(* ===== verification/Fencing.v ===== *)
(** * Fencing tokens ([fencing.go], [fencing/memory/memory.go])

    [TokenValidator.Accept] is a compare-and-swap loop that any number of
    goroutines run at once: it is modelled one atomic access at a time, as a
    step relation over a shared counter and a list of callers.  [Resource] is
    the fenced store of [fencing/memory].  The last section joins a resource to
    any backend that meets the contract of [BackendSpec]: a generation that was
    replaced cannot write any more. *)

From S2P Require Import Prelude Types BackendSpec MemoryBackend MemorySafety.

(** ** The validator *)

(** Where a call of [Accept(tok)] is: before the atomic load of an iteration
    (after [k] failed swaps), after it with the value it read, or returned. *)
Inductive accept_pc :=
| AcceptStart (tok : FencingToken) (k : nat)
| AcceptLoaded (tok : FencingToken) (cur : Z) (k : nat)
| AcceptDone (tok : FencingToken) (ok : bool).

#[global] Instance accept_pc_eq_dec : EqDecision accept_pc.
Proof. solve_decision. Defined.

Record TokenValidator := mkValidator {
  current : Z; callers : list accept_pc }.

Definition NewTokenValidator : TokenValidator := mkValidator 0 [].

Definition Current (v : TokenValidator) : FencingToken := current v.

(** The next atomic access of one caller, and the counter after it. *)
Definition Accept_step (cur : Z) (p : accept_pc) : Z * accept_pc :=
  match p with
  | AcceptStart tok k =>
      if Zero tok then (cur, AcceptDone tok false) else (cur, AcceptLoaded tok cur k)
  | AcceptLoaded tok c k =>
      if bool_decide (tok < c) then (cur, AcceptDone tok false)
      else if bool_decide (tok = c) then (cur, AcceptDone tok true)
      else if bool_decide (cur = c) then (tok, AcceptDone tok true)
      else (cur, AcceptStart tok (S k))
  | AcceptDone tok ok => (cur, AcceptDone tok ok)
  end.

(** A call starts, or a caller makes its next access. *)
Inductive validator_step : TokenValidator -> TokenValidator -> Prop :=
| vs_call v tok :
    is_u64 tok ->
    validator_step v (mkValidator (current v) (callers v ++ [AcceptStart tok 0]))
| vs_run v i p :
    callers v !! i = Some p ->
    validator_step v
      (mkValidator (Accept_step (current v) p).1
                   (<[i := (Accept_step (current v) p).2]> (callers v))).

(** [Accept] run without interference. *)
Definition Accept (tok : FencingToken) (v : Z) : Z * bool :=
  let '(v1, p1) := Accept_step v (AcceptStart tok 0) in
  match Accept_step v1 p1 with
  | (v2, AcceptDone _ ok) => (v2, ok)
  | (v2, _) => (v2, false)
  end.

(** ** Facts about the validator *)

(** What a caller knows: the value it read is a lower bound of the counter (by
    at least one per failed swap), and an accepted token is too. *)
Definition pc_ok (cur : Z) (p : accept_pc) : Prop :=
  match p with
  | AcceptStart tok k => 0 <= tok /\ (Z.of_nat k <= tok /\ Z.of_nat k <= cur)
  | AcceptLoaded tok c k =>
      0 < tok /\ Z.of_nat k <= tok /\ Z.of_nat k <= c /\ c <= cur
  | AcceptDone tok ok => ok = true -> 0 < tok <= cur
  end.

Lemma pc_ok_mono cur cur' p : cur <= cur' -> pc_ok cur p -> pc_ok cur' p.
Proof. destruct p; simpl; intuition lia. Qed.

Lemma Accept_step_ok cur p :
  pc_ok cur p ->
  cur <= (Accept_step cur p).1 /\ pc_ok (Accept_step cur p).1 (Accept_step cur p).2.
Proof.
  destruct p as [tok k|tok c k|tok ok]; simpl.
  - unfold Zero. case_bool_decide; simpl; [split; [lia | done] |]. lia.
  - intros Hk. repeat case_bool_decide; simpl; lia || (split; [lia | lia || done]).
  - intros Hk. split; [lia | done].
Qed.

Definition validator_inv (v : TokenValidator) : Prop :=
  0 <= current v /\ Forall (pc_ok (current v)) (callers v).

Lemma validator_step_ok v v' :
  validator_inv v -> validator_step v v' -> validator_inv v' /\ current v <= current v'.
Proof.
  intros [H0 Hf] Hs. destruct Hs as [v tok Htok|v i p Hi]; simpl.
  - split; [|lia]. split; [done |]. apply Forall_app. split; [done |].
    apply Forall_singleton. unfold is_u64 in Htok. simpl. lia.
  - assert (pc_ok (current v) p) as Hp by (eapply Forall_lookup_1; eauto).
    destruct (Accept_step_ok _ _ Hp) as [Hle Hok]. split; [|done]. split; [simpl; lia |].
    apply Forall_insert; [|done]. eapply Forall_impl; [exact Hf |].
    intros q. by apply pc_ok_mono.
Qed.

Lemma validator_inv_New : validator_inv NewTokenValidator.
Proof. split; [done | constructor]. Qed.

Lemma validator_steps_ok v v' :
  steps validator_step v v' -> validator_inv v -> validator_inv v' /\ current v <= current v'.
Proof.
  induction 1 as [|a b c Hab _ IH]; intros Hi; [split; [done | lia] |].
  destruct (validator_step_ok _ _ Hi Hab) as [Hb Hle]. destruct (IH Hb). split; [done | lia].
Qed.

(** A caller that has not yet read the counter when it is at [T], with a smaller
    token, can only be told no. *)
Definition doomed (T tok : Z) (p : accept_pc) : Prop :=
  match p with
  | AcceptStart t _ => t = tok
  | AcceptLoaded t c _ => t = tok /\ T <= c
  | AcceptDone t ok => t = tok /\ ok = false
  end.

Lemma Accept_step_doomed T tok cur p :
  tok < T -> T <= cur -> doomed T tok p -> doomed T tok (Accept_step cur p).2.
Proof.
  intros Ht Hc. destruct p as [t k|t c k|t ok]; simpl; [| |done].
  - intros ->. case_match; simpl; [done | lia].
  - intros [-> HT]. by rewrite bool_decide_eq_true_2 by lia.
Qed.

Lemma doomed_steps T tok v v' i p :
  steps validator_step v v' -> validator_inv v -> tok < T -> T <= current v ->
  callers v !! i = Some p -> doomed T tok p ->
  exists p', callers v' !! i = Some p' /\ doomed T tok p'.
Proof.
  intros Hs. revert p. induction Hs as [|a b c Hab _ IH]; intros p Hi Ht Hc Hp Hd; [eauto |].
  destruct (validator_step_ok _ _ Hi Hab) as [Hb Hle].
  assert (exists q, callers b !! i = Some q /\ doomed T tok q) as (q & Hq & Hdq).
  { destruct Hab as [v t Htok|v j q Hj]; simpl.
    - exists p. split; [by apply lookup_app_l_Some | done].
    - destruct (decide (i = j)) as [->|Hn].
      + simplify_eq. eexists. split; [by eapply list_lookup_insert_eq, lookup_lt_Some |].
        by apply Accept_step_doomed.
      + exists p. by rewrite list_lookup_insert_ne. }
  eapply IH; eauto. lia.
Qed.

(** C5: the invariant of [Accept] under any interleaving of concurrent calls.
    The counter never decreases; and once a call has returned true for [T], a
    call with an older token that had not read the counter by then can only
    return false, whatever the other callers do. *)
Theorem accept_linearizable v1 v2 i j T tok k :
  steps validator_step NewTokenValidator v1 -> steps validator_step v1 v2 ->
  callers v1 !! i = Some (AcceptDone T true) ->
  callers v1 !! j = Some (AcceptStart tok k) -> tok < T ->
  current v1 <= current v2 /\ callers v2 !! j ≠ Some (AcceptDone tok true).
Proof.
  intros H1 H2 Hi Hj Ht.
  destruct (validator_steps_ok _ _ H1 validator_inv_New) as [Hv1 _].
  destruct (validator_steps_ok _ _ H2 Hv1) as [_ Hle]. split; [done |].
  assert (T <= current v1) as HT.
  { destruct Hv1 as [_ Hf]. by destruct (Forall_lookup_1 _ _ _ _ Hf Hi) as [_ H]. }
  destruct (doomed_steps T tok v1 v2 j _ H2 Hv1 Ht HT Hj) as (p' & Hp' & Hd); [done |].
  rewrite Hp'. intros [= ->]. by destruct Hd.
Qed.

(** Two calls, with tokens 5 and 3: the first completes before the second reads. *)
Definition v_two : TokenValidator := mkValidator 5 [AcceptDone 5 true; AcceptStart 3 0].
Definition v_two_end : TokenValidator := mkValidator 5 [AcceptDone 5 true; AcceptDone 3 false].

Lemma vs_run_to i p v v' :
  callers v !! i = Some p ->
  mkValidator (Accept_step (current v) p).1
    (<[i := (Accept_step (current v) p).2]> (callers v)) = v' ->
  validator_step v v'.
Proof. intros Hi <-. by constructor. Qed.

Lemma v_two_reached : steps validator_step NewTokenValidator v_two.
Proof.
  eapply steps_cons; [apply (vs_call _ 5); by_eval |].
  eapply steps_cons; [apply (vs_call _ 3); by_eval |].
  eapply steps_cons; [by eapply (vs_run_to 0 (AcceptStart 5 0)) |].
  by eapply steps_one, (vs_run_to 0 (AcceptLoaded 5 0 0)).
Qed.

Lemma v_two_finish : steps validator_step v_two v_two_end.
Proof.
  eapply steps_cons; [by eapply (vs_run_to 1 (AcceptStart 3 0)) |].
  by eapply steps_one, (vs_run_to 1 (AcceptLoaded 3 5 0)).
Qed.

Lemma accept_linearizable_witness :
  current v_two <= current v_two_end /\ callers v_two_end !! 1%nat ≠ Some (AcceptDone 3 true).
Proof.
  apply (accept_linearizable v_two v_two_end 0 1 5 3 0 v_two_reached v_two_finish);
    [reflexivity | reflexivity | lia].
Defined.

(** The loop of [Accept] ends.  Every failed compare-and-swap means another
    caller raised the counter, so a call for token [tok] retries at most [tok]
    times under any interleaving; and a call that runs alone returns after one
    iteration, with the answer [tok] is not zero and not older than the counter. *)
Theorem accept_bounded_retries v i tok k :
  steps validator_step NewTokenValidator v ->
  callers v !! i = Some (AcceptStart tok k) ->
  Z.of_nat k <= tok /\ Z.of_nat k <= current v /\
  forall cur, 0 <= cur ->
    Accept tok cur = (if decide (0 < tok /\ cur <= tok) then (tok, true) else (cur, false)).
Proof.
  intros Hs Hi. destruct (validator_steps_ok _ _ Hs validator_inv_New) as [[_ Hf] _].
  pose proof (Forall_lookup_1 _ _ _ _ Hf Hi) as [Ht Hk]. simpl in Hk.
  split; [lia |]. split; [lia |]. intros cur Hcur. unfold Accept. simpl. unfold Zero.
  repeat (case_bool_decide; simpl); case_decide; f_equal; lia || done.
Qed.

Lemma accept_bounded_retries_witness :
  Z.of_nat 0 <= 3 /\ Accept 3 5 = (5, false).
Proof.
  destruct (accept_bounded_retries v_two 1 3 0 v_two_reached eq_refl) as (H & _ & Ha).
  split; [exact H | exact (Ha 5 ltac:(lia))].
Defined.

(** ** A fenced resource ([fencing/memory]) *)

Record Resource := mkResource { token : FencingToken; value : string }.

Definition NewResource : Resource := mkResource 0 "".

Definition ErrStaleFencingToken : error := TextErr "fencing/memory: stale fencing token".

Definition Write (tok : FencingToken) (v : string) (r : Resource) :
    Resource * option error :=
  if Zero tok || Less tok (token r) then (r, Some ErrStaleFencingToken)
  else (mkResource tok v, None).

Definition Read (r : Resource) : string * FencingToken := (value r, token r).

(** A sequence of writes by any callers. *)
Definition write_all (ws : list (FencingToken * string)) (r : Resource) : Resource :=
  fold_left (λ r w, (Write w.1 w.2 r).1) ws r.

Lemma Write_token tok v r : token r <= token (Write tok v r).1.
Proof. unfold Write, Zero, Less. repeat case_bool_decide; simpl; lia. Qed.

Lemma write_all_token ws r : token r <= token (write_all ws r).
Proof.
  revert r. induction ws as [|w ws IH]; intros r; simpl; [lia |].
  pose proof (Write_token w.1 w.2 r). specialize (IH (Write w.1 w.2 r).1). lia.
Qed.

Lemma Write_stale tok v r : tok < token r -> Write tok v r = (r, Some ErrStaleFencingToken).
Proof. intros H. unfold Write, Less. by rewrite (bool_decide_eq_true_2 (_ < _)), orb_true_r. Qed.

(** ** Backend and resource together *)

Lemma holders_ordered {S} `{BackendLaws S} (s1 s2 : S) n :
  be_inv s1 -> steps backend_step s1 s2 ->
  held (cell_at s1 n) -> held (cell_at s2 n) ->
  c_owner (cell_at s1 n) ≠ c_owner (cell_at s2 n) ->
  c_token (cell_at s1 n) < c_token (cell_at s2 n).
Proof.
  intros Hi Hs H1 H2 Hne. destruct (backend_steps_epoch _ _ n Hi Hs) as [Ht Hh].
  destruct (decide (c_token (cell_at s1 n) = c_token (cell_at s2 n))) as [E|]; [|lia].
  by destruct (Hh E H2).
Qed.

(** C6: a replaced owner is fenced out.  For every backend that meets the
    contract: if [n] was held by one generation and is later held by another,
    then once the resource has accepted a write with the new owner's token, a
    write with the old owner's token is refused and leaves the stored value
    alone, whatever other writes happened in between. *)
Theorem replaced_owner_fenced_out {S} `{BackendLaws S} (s1 s2 : S) n r r1 v1 v2 ws :
  be_inv s1 -> steps backend_step s1 s2 ->
  held (cell_at s1 n) -> held (cell_at s2 n) ->
  c_owner (cell_at s1 n) ≠ c_owner (cell_at s2 n) ->
  Write (c_token (cell_at s2 n)) v2 r = (r1, None) ->
  Write (c_token (cell_at s1 n)) v1 (write_all ws r1) =
    (write_all ws r1, Some ErrStaleFencingToken).
Proof.
  intros Hi Hs H1 H2 Hne Hw. pose proof (holders_ordered s1 s2 n Hi Hs H1 H2 Hne) as Hlt.
  apply Write_stale. pose proof (write_all_token ws r1) as Hle.
  unfold Write in Hw. case_match; simplify_eq/=. lia.
Qed.

Lemma backend_step_request (env : Env) (rq : Request) (b b' : Backend) :
  rq_valid rq -> (do_request env rq b).1 = b' -> backend_step b b'.
Proof.
  intros Hv E. exists env, rq, (do_request env rq b).2. split; [done |].
  by rewrite <- E, <- surjective_pairing.
Qed.

Lemma w_moved_requests : steps backend_step w_owned w_moved.
Proof.
  eapply (steps_cons _ _ w_reserved).
  - apply (backend_step_request (wenv 6) (RqPrepare w_prep)); [done | vm_compute; reflexivity].
  - apply steps_one, (backend_step_request (wenv 7) (RqCommit w_commit));
      [done | vm_compute; reflexivity].
Qed.

Lemma replaced_owner_fenced_out_witness :
  Write 1 "late" (mkResource 2 "new") = (mkResource 2 "new", Some ErrStaleFencingToken).
Proof.
  refine (replaced_owner_fenced_out w_owned w_moved "leader" NewResource (mkResource 2 "new")
    "late" "new" [] (reachable_inv _ w_owned_reachable) w_moved_requests _ _ _ _); by_eval.
Defined.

● **To do**
Could you copy every line in the records that holds "atomic"?

● **Solution for this task**
    goroutines run at once: it is modelled one atomic access at a time, as a
(** Where a call of [Accept(tok)] is: before the atomic load of an iteration
(** The next atomic access of one caller, and the counter after it. *)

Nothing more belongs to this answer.